This is the kind of thing that can happen when a fish crazed fisherman gets a hold of Caledonia Yawl plans. The story is pretty simple. My loud, obnoxious, and entertaining fishing buddy of twenty years complained about the straight conventional mast being in his way when we were fishing. It dawned on me that I could glue up a mast that would curve around him when stored and I wouldn’t have to hear anymore of his vocal majority. The prototype was very successful (no more complaints) and since then I thought of about ten different ways to make it even better. In fact, the second-generation mast got so good in my mind that I decided to pursue a patent.
Not wanting to spend the funds for a patent myself, I gave the idea to Florida State University, my employer. Now Florida State University has a provisional patent pending on the sickle-shaped mast and they own 60% of the rights to the design while I retain 40%. Although they own the lion’s share of the patent rights, I figure that 40% of something is a whole lot better than 100% of nothing. Furthermore, if it does amount to something worth stealing, FSU will have the funds and lawyers to defend it.
I have bought a new 4HP Yamaha four stroke to provide the muscle early in the morning when the Gulf of Mexico is glassy, there’s no wind and us fishermen like to toss top water plugs for big speckled trout. The mast will be stored then and completely out of the way because it will curve over to the sides of the boat. When the afternoon breeze kicks up, the plan is to step the mast, set sail and troll for mackerel in deeper water. I like the daggerboard because it gives me that space just aft of the center seat for standing and casting. I will experiment with using aluminum beer bottles as sacrificial crush zones so that grounding out the daggerboard will not be a big deal (except that we will have to drink more beer to replace the crushed bottles). I also plan to carry a shorter backup daggerboard for use in thin water. By doing these two things I think I can overcome the bad side of daggerboards and enjoy that space I wouldn’t have with a longer centerboard case.
The wheel steering is something else I’ve come up with to make the daggerboard more user friendly. I figure I can at least stop the wheel with my foot while I’m messing with the daggerboard. Of course it will take a bunch of fine tuning to make it all work properly but heck! That’s half the fun, isn’t it?
Your comments are welcome and appreciated. I could especially use some help with the rigging, sail design and remote steering. I’ve been in contact with Iain Oughtred and I’ve confessed to him what I’m about to do with the Caledonia Yawl hull I’m building. He’s been very encouraging and even sent me some pictures of a Dutch boat with curved masts. He said that he found my mast design to be “entertaining” and that the daggerboard “should work fine.”
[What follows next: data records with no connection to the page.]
Lemma host_step_inv t0 ev h h' : 0 ≤ period → host_inv t0 h → host_step ev h = Some h' → host_inv t0 h'.
Proof.
  intros Hp Hi. destruct ev as [dt| | |res|c| | | |]; cbn [host_step].
  - intros [= <-]. destruct Hi as [Hc Hq Ho Hg Hd Hn]. constructor; try done; cbn.
    + intros i t Hl. apply Hd in Hl. lia.
    + destruct (ho_timer h); try done. lia.
  - by apply timer_task_inv.
  - by apply accept_task_inv.
  - unfold incoming. destruct Hi as [Hc Hq [Ho1 Ho2] Hg Hd Hn]. rewrite Ho1. destruct (ho_accept h); try done. intros [= <-]. by constructor.
  - unfold handle_send. destruct (ho_actor h) eqn:Ea; cbn [negb]; [|by intros [= <-]].
    destruct (Nat.ltb_spec (length (ho_cmds h)) CHANNEL); [|done]. intros [= <-]. destruct Hi as [Hc Hq Ho Hg Hd Hn].
    constructor; try done; cbn; [rewrite length_app; cbn; lia|]. rewrite Ea in Hn. by destruct (ho_timer h).
  - by apply actor_take_inv.
  - unfold actor_take_quic. destruct (ho_actor h) eqn:Ea; [|done]. destruct (ho_quic h) as [|e q] eqn:Eq; [done|]. intros [= <-].
    destruct Hi as [Hc Hq Ho Hg Hd Hn]. constructor; try done; cbn; [rewrite Eq in Hq; cbn in Hq; lia|]. rewrite Ea in Hn. by destruct (ho_timer h).
  - intros [= <-]. by apply actor_end_inv.
  - intros [= <-]. by apply actor_end_inv.
Qed.

(** Once the actor has ended nothing reaches it, and no probe is sent. *)
Lemma gone_stays evs h h' : ho_actor h = false → ho_cmds h = [] → ho_quic h = [] → host_run evs h = Some h' →
  ho_actor h' = false ∧ ho_cmds h' = [] ∧ ho_quic h' = [] ∧ ho_ticks h' = ho_ticks h ∧ ho_taken h' = ho_taken h.
Proof.
  intros Ha Hc Hq. apply (host_run_ind (λ h', ho_actor h' = false ∧ ho_cmds h' = [] ∧ ho_quic h' = [] ∧ ho_ticks h' = ho_ticks h ∧ ho_taken h' = ho_taken h)); [|done].
  clear Ha Hc Hq. intros ev a b (Ha & Hc & Hq & Ht & Hk). destruct ev; cbn [host_step].
  - by intros [= <-].
  - unfold timer_task. rewrite Ha. cbn [negb]. destruct (ho_timer a); [done|destruct (next <=? ho_now a); [|done]|..|done]; by intros [= <-].
  - unfold accept_task. rewrite Ha. cbn [negb]. destruct (ho_accept a) as [|[]| |]; [destruct (ho_closed a)|..]; try done; by intros [= <-].
  - unfold incoming. destruct (ho_accept a), (ho_closed a); try done; by intros [= <-].
  - unfold handle_send. rewrite Ha. by intros [= <-].
  - unfold actor_take. by rewrite Ha.
  - unfold actor_take_quic. by rewrite Ha.
  - by intros [= <-].
  - by intros [= <-].
Qed.

(** The timer ends by its next tick. *)
Lemma timer_due h next : ho_timer h = TmTick next → next ≤ ho_now h →
  ∃ h', timer_task period h = Some h' ∧ ho_timer h' = TmSend (next + period) ∧ ho_actor h' = ho_actor h.
Proof. intros Et Hn. unfold timer_task. rewrite Et, (proj2 (Z.leb_le _ _) Hn). by eexists. Qed.

Lemma timer_gone h next : ho_timer h = TmSend next → ho_actor h = false → ∃ h', timer_task period h = Some h' ∧ ho_timer h' = TmEnded.
Proof. intros Et Ha. unfold timer_task. rewrite Et, Ha. by eexists. Qed.

Lemma timer_ends h : ho_actor h = false → ho_timer h ≠ TmOff → ∃ evs h', host_run evs h = Some h' ∧ ho_timer h' = TmEnded.
Proof.
  intros Ha Ho. destruct (ho_timer h) as [|next|next|] eqn:Et; [done|..].
  - destruct (host_step (HTime (Z.to_nat (next - ho_now h))) h) as [h1|] eqn:E1; [|done]. injection E1 as E1.
    destruct (timer_due h1 next) as (h2 & E2 & Et2 & Ea2); [by rewrite <-E1|rewrite <-E1; cbn; lia|].
    destruct (timer_gone h2 _ Et2) as (h3 & E3 & Et3); [by rewrite Ea2, <-E1|].
    exists [HTime (Z.to_nat (next - ho_now h)); HTimer; HTimer], h3. split; [|done]. cbn [host_run host_step mbind option_bind].
    rewrite E1, E2. cbn [mbind option_bind]. by rewrite E3.
  - destruct (timer_gone h next Et Ha) as (h3 & E3 & Et3). exists [HTimer], h3. split; [|done]. cbn [host_run host_step]. by rewrite E3.
  - by exists [], h.
Qed.

(** The accept loop is never done: it always gets back to accepting, also
    when the actor has ended. *)
Lemma accept_sent h c : ho_accept h = AcSend c → ho_actor h = false →
  ∃ h', accept_task h = Some h' ∧ ho_accept h' = AcAccept ∧ ho_closed h' = ho_closed h.
Proof. intros Ep Ha. unfold accept_task. rewrite Ep, Ha. by eexists. Qed.

Lemma accept_met h res : ho_accept h = AcIncoming res →
  ∃ h', accept_task h = Some h' ∧ ho_actor h' = ho_actor h ∧ ho_closed h' = ho_closed h ∧
    ho_accept h' = match res with Some c => AcSend c | None => AcAccept end.
Proof. intros Ep. unfold accept_task. rewrite Ep. destruct res; by eexists. Qed.

Lemma accept_goes_on t0 h : host_inv t0 h → ho_actor h = false →
  ∃ evs h', host_run evs h = Some h' ∧ ∀ res, is_Some (host_step (HIncoming res) h').
Proof.
  intros [_ _ [Ho1 Ho2] _ _ _] Ha.
  enough (∃ evs h', host_run evs h = Some h' ∧ ho_accept h' = AcAccept ∧ ho_closed h' = false) as (evs & h' & H & Hp & Hc).
  { exists evs, h'. split; [done|]. intros res. cbn [host_step]. unfold incoming. rewrite Hp, Hc. by eexists. }
  destruct (ho_accept h) as [|res|c|] eqn:Ep; [by exists [], h| | |done].
  - destruct (accept_met h res Ep) as (h1 & E1 & Ea1 & Ec1 & Ep1). destruct res as [c|].
    + destruct (accept_sent h1 c Ep1) as (h2 & E2 & Ep2 & Ec2); [congruence|]. exists [HAccept; HAccept], h2.
      cbn [host_run host_step]. rewrite E1. cbn [mbind option_bind]. rewrite E2. split; [done|]. split; congruence.
    + exists [HAccept], h1. cbn [host_run host_step]. rewrite E1. split; [done|]. split; congruence.
  - destruct (accept_sent h c Ep Ha) as (h2 & E2 & Ep2 & Ec2). exists [HAccept], h2. cbn [host_run host_step]. rewrite E2. split; [done|]. split; congruence.
Qed.

End host.

(** The tasks of a node.  In every run the channels keep their bounds, the
    [i]-th probe is sent no sooner than [i] periods after the start, so that
    there are at most one more than the periods that passed.  Once the actor
    has ended, by a shutdown, with the relay's connection or with the handle,
    no command reaches it, no probe is sent any more and the timer's task can
    end; but the accept loop never ends and accepts connections for ever. *)
Theorem node_tasks (t0 : Instant) (period : Duration) evs h : 0 ≤ period →
  host_run period evs (host_new t0 period) = Some h →
  (length (ho_cmds h) ≤ CHANNEL)%nat ∧ (length (ho_quic h) ≤ QUIC_CHANNEL)%nat ∧
  (∀ i t, ho_ticks h !! i = Some t → t0 + Z.of_nat i * period ≤ t) ∧
  (ho_ticks h ≠ [] → (zlen (ho_ticks h) - 1) * period ≤ ho_now h - t0) ∧
  (ho_actor h = false →
    (∀ evs' h', host_run period evs' h = Some h' →
       ho_taken h' = ho_taken h ∧ ho_ticks h' = ho_ticks h ∧ ho_cmds h' = [] ∧ ho_accept h' ≠ AcEnded) ∧
    (ho_timer h ≠ TmOff → ∃ evs' h', host_run period evs' h = Some h' ∧ ho_timer h' = TmEnded) ∧
    (∃ evs' h', host_run period evs' h = Some h' ∧ ∀ res, is_Some (host_step period (HIncoming res) h'))).
Proof.
  intros Hp H. assert (∀ evs h h', host_inv period t0 h → host_run period evs h = Some h' → host_inv period t0 h') as Hrun.
  { intros evs' a b Ha. apply host_run_ind; [|done]. intros ev x y. by apply host_step_inv. }
  pose proof (Hrun evs _ h (host_inv_new period t0) H) as Hi. destruct (Hi) as [Hc Hq Ho Hg Hd Hn].
  split; [done|]. split; [done|]. split; [intros i t Hl; by apply Hd in Hl as [? _]|]. split.
  - intros Hne. destruct (ho_ticks h) as [|x l _] eqn:E using rev_ind; [done|]. pose proof (Hd (length l) x (list_lookup_middle l [] x _ eq_refl)) as Hl.
    unfold zlen. rewrite length_app, Nat2Z.inj_add. change (Z.of_nat (length [x])) with 1. unfold Instant in *. lia.
  - intros Ha. destruct (Hg Ha) as [Hc0 Hq0]. split; [|split].
    + intros evs' h' Hr. destruct (gone_stays period evs' h h' Ha Hc0 Hq0 Hr) as (_ & ? & _ & ? & ?). split; [done|]. split; [done|]. split; [done|].
      by apply (Hrun evs' h h' Hi Hr).
    + intros Ht. by apply timer_ends.
    + by apply (accept_goes_on period t0).
Qed.

Definition ex_evs : list HostEv := [HTimer; HTimer; HCmd Shutdown; HTake; HIncoming (Some 4%nat); HAccept; HTake; HAccept; HTime 25; HTimer; HTimer].
Definition ex_host : Host := mkHost 75 false false [] [] TmEnded AcAccept [50] [ProbeTick; Shutdown].

Lemma node_tasks_witness : host_run 10 ex_evs (host_new 50 10) = Some ex_host ∧
  ∃ evs' h', host_run 10 evs' ex_host = Some h' ∧ ∀ res, is_Some (host_step 10 (HIncoming res) h').
Proof.
  assert (host_run 10 ex_evs (host_new 50 10) = Some ex_host) as E by (vm_compute; reflexivity). split; [exact E|].
  destruct (node_tasks 50 10 ex_evs ex_host ltac:(lia) E) as (_ & _ & _ & _ & H). apply H. reflexivity.
Defined.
Since my correspondence with Mr. Oughtred I’ve abandoned the ketch rig I showed him for a simpler sloop. Most times in the afternoon on the Gulf the problem is too much wind not the other way around so I don’t think I’ll miss the additional sail area the storable ketch rig had to offer. Besides it will be fun to watch my fishing buddy dodging the big genoa on every tack. He’ll be complaining like the good old days in no time at all!